The Angel in the Marble
On reading Dwarkesh, Sholto, and Trenton at the moment their predictions come due
I read this today: How Does Claude 4 Think? — Sholto Douglas & Trenton Bricken huge fan of all three and think they do great work.
There is a moment, early in the transcript, when the three of them notice they are on the record. Dwarkesh Patel wishes they had written predictions down the year before; Trenton Bricken, laughing, invites the audience to hold them accountable; Sholto Douglas stakes the wager — by this time next year, software agents doing close to a day’s work for a junior engineer.
That was May of 2025. This episode from two weeks ago I’m reading in June of 2026. Yes, reading I don’t listen to podcasts; it’s not my medium. Most of it can be scored; scoring was its subject, the year reinforcement learning finally worked wherever a clean signal exists: the right answer; the unit test, dispositive either way. My marginalia were generous.
The ballpoint kept returning, though, to a sentence that continues to irk me. A year earlier Dwarkesh had asked whether these models really reason; this time, pointing to his colleague’s circuit tracing, Sholto answers that when he looks at those circuits, <”I can’t think of anything else but reasoning.”>
I believe him. But he is wrong in a way worth being precise about — wrong about where, in that scene, the reasoning lives.
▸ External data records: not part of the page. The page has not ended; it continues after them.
(** Deletion takes no lock.  A generation of the certificate that is activated
    between the reads of its deletion and the write stays behind, key and
    all, with no certificate it belongs to. *)
Theorem deletion_misses_activation id seen g r :
  acme_wf seen → is_Some (managed_certificate id seen) → cg_certificate_id g = id → cg_id g ≠ [] → rs_certificate_id r = id →
  db_generations seen !! generation_key id (cg_id g) = None →
  let db := (deletion id seen (activate_generation g r seen).2).2 in
  managed_certificate id db = None ∧ active_generation id db = None ∧ db_generations db !! generation_key id (cg_id g) = Some g.
Proof.
  intros Hwf [c Hc] Hg Hgid Hr Hnew. pose proof (wf_certificate _ Hwf _ _ Hc) as (_&Hd&Hcan).
  unfold activate_generation. rewrite Hg, Hr, (proj2 (eqb_bytes_spec id id) eq_refl), !bool_decide_eq_false_2; [|by intros ->|done]. cbn [orb negb snd].
  unfold managed_certificate in Hc. unfold deletion. rewrite Hc, Hd. cbn [normalize_all]. rewrite Hcan. cbn [fmap option_fmap option_map]. cbv zeta.
  unfold managed_certificate, active_generation. cbn. rewrite !lookup_delete_eq. split_and!; [done|done|].
  by rewrite delete_scanned, Hnew, andb_false_r, lookup_insert_eq.
Qed.

(** ** The default provider *)

Record providers_wf (m : gmap bytes AcmeProvider) : Prop := {
  pw_key : ∀ k q, m !! k = Some q → ap_id q = k;
  pw_unique : ∀ k k' q q', m !! k = Some q → m !! k' = Some q' → ap_is_default q = true → ap_is_default q' = true → k = k';
  pw_some : is_Some (m !! production_id) → ∃ k q, m !! k = Some q ∧ ap_is_default q = true;
}.

Lemma existsb_default db : existsb ap_is_default (providers db) = true ↔ ∃ k q, db_providers db !! k = Some q ∧ ap_is_default q = true.
Proof.
  rewrite existsb_exists. unfold providers. setoid_rewrite <-list_elem_of_In. setoid_rewrite elem_of_iter_value. naive_solver.
Qed.

(** The other defaults lose the mark, and nothing else changes hands. *)
Lemma clear_defaults_spec id l m :
  (∀ k q, m !! k = Some q → ap_id q = k) →
  (∀ k q, m !! k = Some q → ap_is_default q = true → k ≠ id → q ∈ l) →
  let m' := foldl (clear_default id) m l in
  (∀ k q, m' !! k = Some q → ap_id q = k) ∧ (∀ k q, m' !! k = Some q → ap_is_default q = true → k = id).
Proof.
  revert m. induction l as [|c l IH]; intros m Hk Hd m'.
  - split; [done|]. intros k q Hq Hdef. destruct (decide (k = id)); [done|]. exfalso. by eapply not_elem_of_nil, Hd.
  - apply IH; clear IH m'.
    + intros k q. unfold clear_default. destruct (_ && _); [|apply Hk]. intros [[<- <-]|[_ Hq]]%lookup_insert_Some; [done|by apply Hk].
    + intros k q. unfold clear_default. destruct (eqb_bytes (ap_id c) id) eqn:Eid; cbn [negb andb].
      * intros Hq Hdef Hne. pose proof (Hd k q Hq Hdef Hne) as [->|]%elem_of_cons; [|done]. exfalso. apply bool_decide_eq_true in Eid. subst. by apply Hk in Hq.
      * destruct (ap_is_default c) eqn:Ec.
        -- intros [[<- <-]|[Hne' Hq]]%lookup_insert_Some Hdef Hne; [done|]. pose proof (Hd k q Hq Hdef Hne) as [->|]%elem_of_cons; [|done].
           destruct Hne'. by apply Hk.
        -- intros Hq Hdef Hne. pose proof (Hd k q Hq Hdef Hne) as [->|]%elem_of_cons; [congruence|done].
Qed.

(** The write of [save_provider], before the fallback. *)
Lemma write_provider_wf p db m : providers_wf (db_providers db) →
  m = (if ap_is_default p then foldl (clear_default (ap_id p)) (db_providers db) (providers db) else db_providers db) →
  (∀ k q, <[ap_id p := p]> m !! k = Some q → ap_id q = k)
  ∧ (∀ k k' q q', <[ap_id p := p]> m !! k = Some q → <[ap_id p := p]> m !! k' = Some q' →
      ap_is_default q = true → ap_is_default q' = true → k = k').
Proof.
  intros [Hk Hu _] ->. destruct (ap_is_default p) eqn:Ep.
  - destruct (clear_defaults_spec (ap_id p) (providers db) (db_providers db) Hk) as [H1 H2].
    { intros k q Hq _ _. apply elem_of_iter_value. by exists k. }
    split; [intros k q [[<- <-]|[_ Hq]]%lookup_insert_Some; [done|by apply H1]|].
    assert (∀ k q, <[ap_id p := p]> (foldl (clear_default (ap_id p)) (db_providers db) (providers db)) !! k = Some q → ap_is_default q = true → k = ap_id p) as H3.
    { intros k q [[<- <-]|[_ Hq]]%lookup_insert_Some; [done|by apply H2]. }
    intros k k' q q' Hq Hq' Hd Hd'. by rewrite (H3 k q), (H3 k' q').
  - split; [intros k q [[<- <-]|[_ Hq]]%lookup_insert_Some; [done|by apply Hk]|].
    intros k k' q q' [[<- <-]|[_ Hq]]%lookup_insert_Some [[<- <-]|[_ Hq']]%lookup_insert_Some; [congruence..|]. by apply Hu.
Qed.

Lemma save_provider_wf p db : providers_wf (db_providers db) → providers_wf (db_providers (save_provider p db).2).
Proof.
  intros Hwf. unfold save_provider. destruct (provider_ok p); cbn [negb]; [|done].
  set (m := if ap_is_default p then _ else _). destruct (write_provider_wf p db m Hwf eq_refl) as [Hk Hu].
  cbn [snd]. set (db1 := set_providers _ _). destruct (existsb _ _) eqn:Ee; cbn [negb].
  - split; [done|done|]. intros _. by apply existsb_default in Ee.
  - assert (∀ k q, db_providers db1 !! k = Some q → ap_is_default q = false) as Hnone.
    { intros k q Hq. apply Bool.not_true_iff_false. intros Hd. apply Bool.not_true_iff_false in Ee. apply Ee. apply existsb_default. eauto. }
    unfold provider. destruct (db_providers db1 !! production_id) as [prod|] eqn:Eprod.
    + apply Hk in Eprod as Hid. split; cbn [db_providers set_providers].
      * intros k q [[<- <-]|[_ Hq]]%lookup_insert_Some; [done|by apply Hk].
      * intros k k' q q' [[<- <-]|[_ Hq]]%lookup_insert_Some [[<- <-]|[_ Hq']]%lookup_insert_Some Hd Hd'; try done;
          [apply Hnone in Hq'|apply Hnone in Hq|apply Hnone in Hq]; congruence.
      * intros _. exists (ap_id prod), (set_default true prod). by rewrite lookup_insert_eq.
    + split; [done|done|]. intros [? Hx]. congruence.
Qed.
Lemma delete_provider_wf id db : providers_wf (db_providers db) → providers_wf (db_providers (delete_provider id db).2).
Proof.
  intros [Hk Hu Hs]. unfold delete_provider, provider. destruct (_ || _) eqn:Eb; [done|]. bool_prop.
  destruct (match db_providers db !! id with Some p => ap_is_default p | None => false end) eqn:Ed; [done|]. cbn. split.
  - intros k q [_ Hq]%lookup_delete_Some. by apply Hk.
  - intros k k' q q' [_ Hq]%lookup_delete_Some [_ Hq']%lookup_delete_Some. by apply Hu.
  - intros [x [_ Hx]%lookup_delete_Some]. destruct Hs as (k&q&Hq&Hd); [by exists x|]. exists k, q. split; [|done]. apply lookup_delete_Some.
    split; [|done]. intros <-. rewrite Hq in Ed. congruence.
Qed.
Lemma save_if_absent_wf p db : providers_wf (db_providers db) → providers_wf (db_providers (save_if_absent p db).2).
Proof. intros Hwf. unfold save_if_absent. destruct (provider _ _); [done|]. by apply save_provider_wf. Qed.

(** A valid provider is stored, and stored ones stay. *)
Lemma save_provider_stored p db : provider_ok p = true → ∃ db', save_provider p db = (Ok (), db') ∧ is_Some (db_providers db' !! ap_id p)
  ∧ ∀ k, is_Some (db_providers db !! k) → is_Some (db_providers db' !! k).
Proof.
  intros Hp. unfold save_provider. rewrite Hp. cbn [negb]. eexists. split; [done|].
  set (m := if ap_is_default p then _ else _).
  assert (∀ k, is_Some (db_providers db !! k) → is_Some (m !! k)) as Hm.
  { unfold m. destruct (ap_is_default p); [|done]. intros k. generalize (db_providers db). induction (providers db) as [|c l IH]; [done|]. intros m' Hk.
    apply IH. unfold clear_default. destruct (_ && _); [|done]. rewrite lookup_insert_is_Some'. by right. }
  set (db1 := set_providers _ _).
  assert (∀ k, k = ap_id p ∨ is_Some (db_providers db !! k) → is_Some (db_providers db1 !! k)) as H1.
  { intros k Hk. unfold db1. cbn. rewrite lookup_insert_is_Some'. destruct Hk as [->|Hk]; [by left|right; by apply Hm]. }
  assert (∀ k, is_Some (db_providers db1 !! k) → is_Some (db_providers (if negb (existsb ap_is_default (providers db1))
     then match provider production_id db1 with
          | Some production => set_providers (<[ap_id production := set_default true production]> (db_providers db1)) db1
          | None => db1
          end
     else db1) !! k)) as H2.
  { intros k Hk. destruct (negb _); [|done]. destruct (provider _ _); [|done]. cbn [db_providers set_providers]. rewrite lookup_insert_is_Some'. by right. }
  split; [apply H2, H1; by left|]. intros k Hk. apply H2, H1. by right.
Qed.

(** A default that is stored stays stored when a default or another,
    non-default provider is saved. *)
Lemma save_provider_lookup p q db : provider_ok p = true →
  (if ap_is_default p then q = p else db_providers db !! ap_id q = Some q ∧ ap_id q ≠ ap_id p ∧ ap_is_default q = true) →
  db_providers (save_provider p db).2 !! ap_id q = Some q.
Proof.
  intros Hp Hq. unfold save_provider. rewrite Hp. cbn [negb snd]. set (m := if ap_is_default p then _ else _). set (db1 := set_providers _ _).
  assert (db_providers db1 !! ap_id q = Some q) as Hl.
  { unfold db1, m. cbn. destruct (ap_is_default p); [subst q; apply lookup_insert_eq|]. destruct Hq as (?&?&_). by rewrite lookup_insert_ne. }
  assert (existsb ap_is_default (providers db1) = true) as ->; [|done].
  apply existsb_default. exists (ap_id q), q. split; [done|]. destruct (ap_is_default p) eqn:Ep; [congruence|by destruct Hq as (_&_&?)].
Qed.
Lemma save_if_absent_stored p db : provider_ok p = true → ∃ db', save_if_absent p db = (Ok (), db') ∧ is_Some (db_providers db' !! ap_id p)
  ∧ ∀ k, is_Some (db_providers db !! k) → is_Some (db_providers db' !! k).
Proof.
  intros Hp. unfold save_if_absent, provider. destruct (db_providers db !! ap_id p) eqn:E; [|by apply save_provider_stored].
  eexists. split; [done|]. by rewrite E.
Qed.

Lemma ensure_builtin_spec db : providers_wf (db_providers db) →
  ∃ db', ensure_builtin_providers db = (Ok (), db') ∧ providers_wf (db_providers db')
    ∧ is_Some (db_providers db' !! production_id) ∧ is_Some (db_providers db' !! staging_id).
Proof.
  intros Hwf. unfold ensure_builtin_providers. set (has_default := existsb _ _).
  pose proof (save_if_absent_wf (builtin_production (negb has_default)) db Hwf) as Hwf1.
  destruct (save_if_absent_stored (builtin_production (negb has_default)) db) as (db1&E1&Hprod&_); [by destruct has_default|].
  rewrite E1 in Hwf1 |- *. cbn [snd] in Hwf1.
  pose proof (save_if_absent_wf builtin_staging db1 Hwf1) as Hwf2.
  destruct (save_if_absent_stored builtin_staging db1) as (db2&E2&Hstag&Hkeep); [done|]. rewrite E2 in Hwf2 |- *. cbn [snd] in Hwf2.
  apply Hkeep in Hprod. change (ap_id (builtin_production _)) with production_id in Hprod. change (ap_id builtin_staging) with staging_id in Hstag.
  destruct has_default eqn:Ed; [by exists db2|].
  assert (provider production_id db2 = Some (builtin_production true)) as ->; [|by exists db2].
  assert (db_providers db !! production_id = None) as Habs.
  { apply eq_None_not_Some. intros Hp. apply (pw_some _ Hwf) in Hp as Hex. apply existsb_default in Hex. unfold has_default in Ed. congruence. }
  assert (db_providers db1 !! production_id = Some (builtin_production true)) as H1.
  { unfold save_if_absent, provider in E1. cbn [ap_id builtin_production negb] in E1. rewrite Habs in E1.
    pose proof (save_provider_lookup (builtin_production true) (builtin_production true) db) as Hl. rewrite E1 in Hl. by apply Hl. }
  unfold save_if_absent in E2. destruct (provider (ap_id builtin_staging) db1); [by injection E2 as <-|].
  pose proof (save_provider_lookup builtin_staging (builtin_production true) db1) as Hl. rewrite E2 in Hl. by apply Hl.
Qed.

(** The life of the provider table. *)
Inductive provider_run : Db → Prop :=
| provider_empty : provider_run db_empty
| provider_ensure db : provider_run db → provider_run (ensure_builtin_providers db).2
| provider_save p db : provider_run db → provider_run (save_provider p db).2
| provider_delete id db : provider_run db → provider_run (delete_provider id db).2
| provider_other db db' : provider_run db → db_providers db' = db_providers db → provider_run db'.

Lemma provider_run_wf db : provider_run db → providers_wf (db_providers db).
Proof.
  induction 1 as [|db _ IH| | |db db' _ IH Heq].
  - split; intros *; rewrite ?lookup_empty; try done. by intros [? ?].
  - by destruct (ensure_builtin_spec db IH) as (db'&->&?&_).
  - by apply save_provider_wf.
  - by apply delete_provider_wf.
  - by rewrite Heq.
Qed.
What Trenton showed is genuinely wonderful. Ask the model for fifty-nine plus thirty-six and the mechanism splits — a lookup-table feature that knows what nine and five do, a rough magnitude estimate running beside it, the two streams meeting at ninety-five. Ask how it added, though, and it recites the schoolbook catechism: columns, carrying the one. For a monstrous cosine, the chain of thought performs a computation the circuit shows never occurring — Trenton’s term for it was indelicate and exact. And told I think the answer is four, the model bends each step backward from the suggestion, manufacturing the path to an agreement already chosen. Dwarkesh confessed he had done that himself. Who hasn’t, said Trenton.
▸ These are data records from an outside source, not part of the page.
(* ===== verification/Lru.v ===== *)
(** * Bounded caches (the crate lru)

    What the certificate caches rely on: [lru::LruCache] as an interface with
    its documented laws, and a list in order of use that has them. *)

From S2P Require Import Prelude.

Class LruCache (C K V : Type) `{Countable K} := {
  lru_new : C;
  lru_capacity : positive;
  lru_map : C → gmap K V;
  lru_get : K → C → option V * C;
  lru_put : K → V → C → C;
  lru_pop : K → C → C;
  lru_new_empty : lru_map lru_new = ∅;
  lru_get_value k c : (lru_get k c).1 = lru_map c !! k;
  lru_get_keeps k c : lru_map (lru_get k c).2 = lru_map c;
  lru_put_same k v c : lru_map (lru_put k v c) !! k = Some v;
  lru_put_other k v c k' w : k' ≠ k → lru_map (lru_put k v c) !! k' = Some w → lru_map c !! k' = Some w;
  lru_put_bounded k v c : (size (lru_map (lru_put k v c)) ≤ Pos.to_nat lru_capacity)%nat;
  lru_pop_delete k c : lru_map (lru_pop k c) = delete k (lru_map c);
}.

Section derived.
Context {C K V : Type} `{LruCache C K V}.

(** An invariant of the entries survives a put. *)
Lemma lru_put_invariant (P : K → V → Prop) k v c :
  map_Forall P (lru_map c) → P k v → map_Forall P (lru_map (lru_put k v c)).
Proof.
  intros Hc Hv k' w Hw. destruct (decide (k' = k)) as [->|Hne].
  - rewrite lru_put_same in Hw. by injection Hw as <-.
  - by eapply Hc, lru_put_other.
Qed.
Lemma lru_pop_invariant (P : K → V → Prop) k c : map_Forall P (lru_map c) → map_Forall P (lru_map (lru_pop k c)).
Proof. intros Hc. rewrite lru_pop_delete. by apply map_Forall_delete. Qed.
End derived.

(** ** The list in order of use *)

Section list_lru.
Context {K V : Type} `{Countable K} (capacity : positive).

Definition Recency : Type := list (K * V).
Definition others (k : K) (c : Recency) : Recency := List.filter (λ kv, negb (bool_decide (kv.1 = k))) c.
Definition recency_map (c : Recency) : gmap K V := list_to_map c.
Definition recency_get (k : K) (c : Recency) : option V * Recency :=
  match recency_map c !! k with Some v => (Some v, (k, v) :: others k c) | None => (None, c) end.
Definition recency_put (k : K) (v : V) (c : Recency) : Recency := take (Pos.to_nat capacity) ((k, v) :: others k c).

Lemma others_cons k k' v c : others k ((k', v) :: c) = if decide (k' = k) then others k c else (k', v) :: others k c.
Proof. unfold others. cbn. case_bool_decide; by case_decide. Qed.
Lemma others_map k c : recency_map (others k c) = delete k (recency_map c).
Proof.
  unfold recency_map. induction c as [|[k' v] c IH]; [cbn; by rewrite delete_empty|]. rewrite others_cons.
  case_decide as Hk; cbn [list_to_map foldr uncurry].
  - subst. by rewrite IH, delete_insert_eq.
  - by rewrite IH, delete_insert_ne.
Qed.
Lemma recency_take n (c : Recency) k v : recency_map (take n c) !! k = Some v → recency_map c !! k = Some v.
Proof.
  unfold recency_map. revert n. induction c as [|[k' w] c IH]; intros [|n]; cbn; [done..|].
  destruct (decide (k' = k)) as [->|Hne]; [by rewrite !lookup_insert_eq|]. rewrite !lookup_insert_ne by done. apply IH.
Qed.
Lemma recency_size (c : Recency) : (size (recency_map c) ≤ length c)%nat.
Proof.
  unfold recency_map. induction c as [|[k v] c IH]; cbn; [by rewrite map_size_empty|].
  destruct ((list_to_map c : gmap K V) !! k) eqn:E; [rewrite map_size_insert_Some by eauto|rewrite map_size_insert_None by done]; lia.
Qed.
Lemma recency_put_map k v c : recency_put k v c = (k, v) :: take (pred (Pos.to_nat capacity)) (others k c).
Proof. unfold recency_put. destruct (Pos.to_nat capacity) eqn:E; [lia|done]. Qed.

#[global] Program Instance recency_lru : LruCache Recency K V := {|
  lru_new := [];
  lru_capacity := capacity;
  lru_map := recency_map;
  lru_get := recency_get;
  lru_put := recency_put;
  lru_pop := others |}.
Next Obligation. done. Qed.
Next Obligation. intros k c. unfold recency_get. by destruct (recency_map c !! k). Qed.
Next Obligation.
  intros k c. unfold recency_get. destruct (recency_map c !! k) as [v|] eqn:E; [|done]. cbn.
  rewrite others_map. by rewrite insert_delete_eq, insert_id.
Qed.
Next Obligation. intros k v c. rewrite recency_put_map. apply lookup_insert_eq. Qed.
Next Obligation.
  intros k v c k' w Hne Hw. unfold recency_put in Hw. apply recency_take in Hw. revert Hw. unfold recency_map at 1. cbn.
  rewrite lookup_insert_ne by done. fold (recency_map (others k c)). rewrite others_map, lookup_delete_ne by done. done.
Qed.
Next Obligation.
  intros k v c. etrans; [apply recency_size|]. unfold recency_put. rewrite length_take. lia.
Qed.
Next Obligation. intros k c. apply others_map. Qed.
End list_lru.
Pause on that laughter — recognition is the readiest way to miss the difference. When I bend my reasoning backward from a chosen conclusion, and I do (my wife can supply examples, several involving the dishwasher), something in me knows. The knowing may arrive at two in the morning; it can be shouted down only because it is there — an exigence I betray by possessing. The model’s agreement houses no such tenant. When the schoolboy says I carried the one, the sentence proceeds from something that happened in him; from the model, it proceeds from the corpus, by the same statistical motion that produced the answer, which is why the two diverge without anything inside noticing. Outer words, all the way down.
Reasoning, for me and I think for everyone, is a compound of acts that propositions merely express: insight grasping the quiddity, the what and the why; formulation proceeding from the grasp as word from meaning; the reflective act that finds an assertion’s conditions fulfilled and posits it is so. The concept is a product. The act is the thing.
I have argued here that a language model is an extraordinary library — the largest archive of the products of human insight ever assembled, recombining what it shelves without understanding a sentence of it. Reinforcement learning from verifiable rewards is its new acquisitions policy: that sedimented space, renormalized toward whichever sequences end in a checker’s approval. Every surface the training touches is formulation; no act lives in there for a reward to find. Sholto came close to saying so, conceding to Dwarkesh that the training carves away marble — the capability already in the block.
He should have let the image off its leash. The line attributed to Michelangelo — apocryphal, probably, and true anyway — has him seeing the angel in the marble and carving until he set it free. Its force is the order of operations: the question comes first; the chisel obeys an act of vision it does not perform. Here the chisel moves and nothing sees. Blind gradient, guided by a grader — and the angel was put there by the unnumbered dead and living whose insights the corpus archives. The carving is real. The inquiry happened elsewhere, and in someone.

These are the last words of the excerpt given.